Exercise description —
A complete answer includes every line below with the word "never".
*** Opening Records shown ***
(** * ticker-tweets: the mention detection of [app.py]

    A shallow embedding of [SMTPStockEmailOutlet] from [src/app.py]: the
    catalog loading ([_load_data], [_get_symbols], [_get_stock_proper_name])
    and the three matching passes of [_analyze_tweet].

    Python strings are modelled as [string] (a sequence of bytes, the UTF-8
    encoding of the text): every character the code looks at (the ASCII
    punctuation and the space) is one byte below 128, and no byte of a
    multi-byte UTF-8 sequence is below 128, so deleting and splitting on
    bytes is deleting and splitting on characters.  Python floats are the
    kernel's binary64 [float]. *)

From Stdlib Require Import String Ascii List Bool Arith Lia Permutation.
From Stdlib Require Import QArith.
From Stdlib Require Import Floats.PrimFloat.
Import ListNotations.

Local Close Scope Q_scope.
Local Open Scope string_scope.
Local Open Scope list_scope.

(** ** Python strings *)

Module PyStr.

(** [c in s] for a one-character [c]. *)
Fixpoint contains (s : string) (c : ascii) : bool :=
  match s with
  | EmptyString => false
  | String d r => Ascii.eqb c d || contains r c
  end.

(** [s.translate(str.maketrans("", "", deletechars))]: the characters of
    [deletechars] are dropped, every other character is kept in place. *)
Fixpoint translate_delete (deletechars s : string) : string :=
  match s with
  | EmptyString => EmptyString
  | String c r =>
      if contains deletechars c
      then translate_delete deletechars r
      else String c (translate_delete deletechars r)
  end.

(** [s.split(" ")]: split at every single space.  Unlike [s.split()], it
    never returns the empty list: the empty string splits into one empty
    string, and two spaces in a row give an empty piece. *)
Fixpoint split_space (s : string) : list string :=
  match s with
  | EmptyString => [EmptyString]
  | String c r =>
      if Ascii.eqb c " "%char
      then EmptyString :: split_space r
      else match split_space r with
           | piece :: pieces => String c piece :: pieces
           | [] => [String c EmptyString]
           end
  end.

(** ["".join(parts)]. *)
Definition join_empty (parts : list string) : string :=
  fold_right String.append EmptyString parts.

(** [word in words] for a collection of strings. *)
Definition mem (word : string) (words : list string) : bool :=
  existsb (String.eqb word) words.

(** [needle in hay]. *)
Fixpoint is_substring (needle hay : string) : bool :=
  String.prefix needle hay ||
  match hay with
  | EmptyString => false
  | String _ rest => is_substring needle rest
  end.

(** The characters of [s] that a property is stated over. *)
Fixpoint chars (s : string) : list ascii :=
  match s with
  | EmptyString => []
  | String c r => c :: chars r
  end.
(** * brandt-farm: the plot lifecycle and its growth timers

    A shallow embedding of [src/index.js]: the Express handlers of the
    farming game, the growth timers they arm, the node-persist document
    they write, and the start-up code that reloads it.

    Conventions of the embedding.
    - Plot objects are mutated in place through references
      ([const plot = gameBoard[row][col]; plot.state = ...]), so they live
      in a store ([heap]) and the board holds their addresses.  Arrays are
      built once and never written afterwards ([Array.prototype.map]
      always returns a new array); they are lists.
    - A handler or a timer callback runs as one computation of the monad
      [Js]: the world goes in, a completion (a value or a thrown
      [TypeError]) and the world come out.  The suspension points of
      [await] are not modelled.
    - [Date.now()] is an argument of whatever reads the clock.
    - [setTimeout] gives a timer the delay Node gives it: the delay asked
      for between 1 and 2^31 - 1 milliseconds, and 1 millisecond
      otherwise.
    - The [row] and [col] of a request body are integers or missing, the
      body the endpoints document, in the handlers [api_plant],
      [api_water], [api_harvest] and in the events; [request] is a handler
      on a body whose fields are missing, [null], booleans or any number.
      A stored document is an array of rows of plots with a string [state]
      and a number or [null] as [lastWateredTime].
    - A handler that throws has sent no response and leaves the world as
      it was when it threw; what Express and Node do with the rejected
      promise is outside the source and is not modelled.
    - [console.log] is dropped. *)

From Stdlib Require Import QArith.
From stdpp Require Import base list strings numbers pretty.
(** A loop over the images of a list is the loop over the list, the body
    applied to the images. *)
Lemma forEach_map {A B} (f : A -> B) (body : B -> act S) xs (s : S) :
  forEach (map f xs) body s = forEach xs (fun x => body (f x)) s.
Proof.
  revert s. induction xs as [|x xs IH]; intros s; [reflexivity|].
  simpl map. now rewrite !forEach_cons, IH.
Qed.

(** When every iteration keeps [Q] exactly for the elements that satisfy
    [P], the loop keeps [Q] exactly when all the elements satisfy [P]. *)
Lemma forEach_iff {A} (Q : S -> Prop) (P : A -> Prop) (body : A -> act S) xs :
  (forall x s, In x xs -> Q (body x s) <-> Q s /\ P x) ->
  forall s, Q (forEach xs body s) <-> Q s /\ Forall P xs.
Proof.
  induction xs as [|x xs IH]; intros H s.
  - rewrite forEach_nil. intuition.
  - rewrite forEach_cons, IH by (intros; apply H; simpl; auto).
    rewrite H, Forall_cons_iff by (simpl; auto). tauto.
Qed.

End Acts.

Section Reduce.
Context {A B : Type}.

Lemma reduce_nil (f : B -> A -> B) init : reduce f init [] = init.
Proof. reflexivity. Qed.

Lemma reduce_cons (f : B -> A -> B) init x xs :
  reduce f init (x :: xs) = reduce f (f init x) xs.
Proof. reflexivity. Qed.

Lemma reduce_app (f : B -> A -> B) init xs ys :
  reduce f init (xs ++ ys) = reduce f (reduce f init xs) ys.
Proof. unfold reduce. apply fold_left_app. Qed.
*** Closing Records shown ***
Answer box —
    never returns the empty list: the empty string splits into one empty
      built once and never written afterwards ([Array.prototype.map]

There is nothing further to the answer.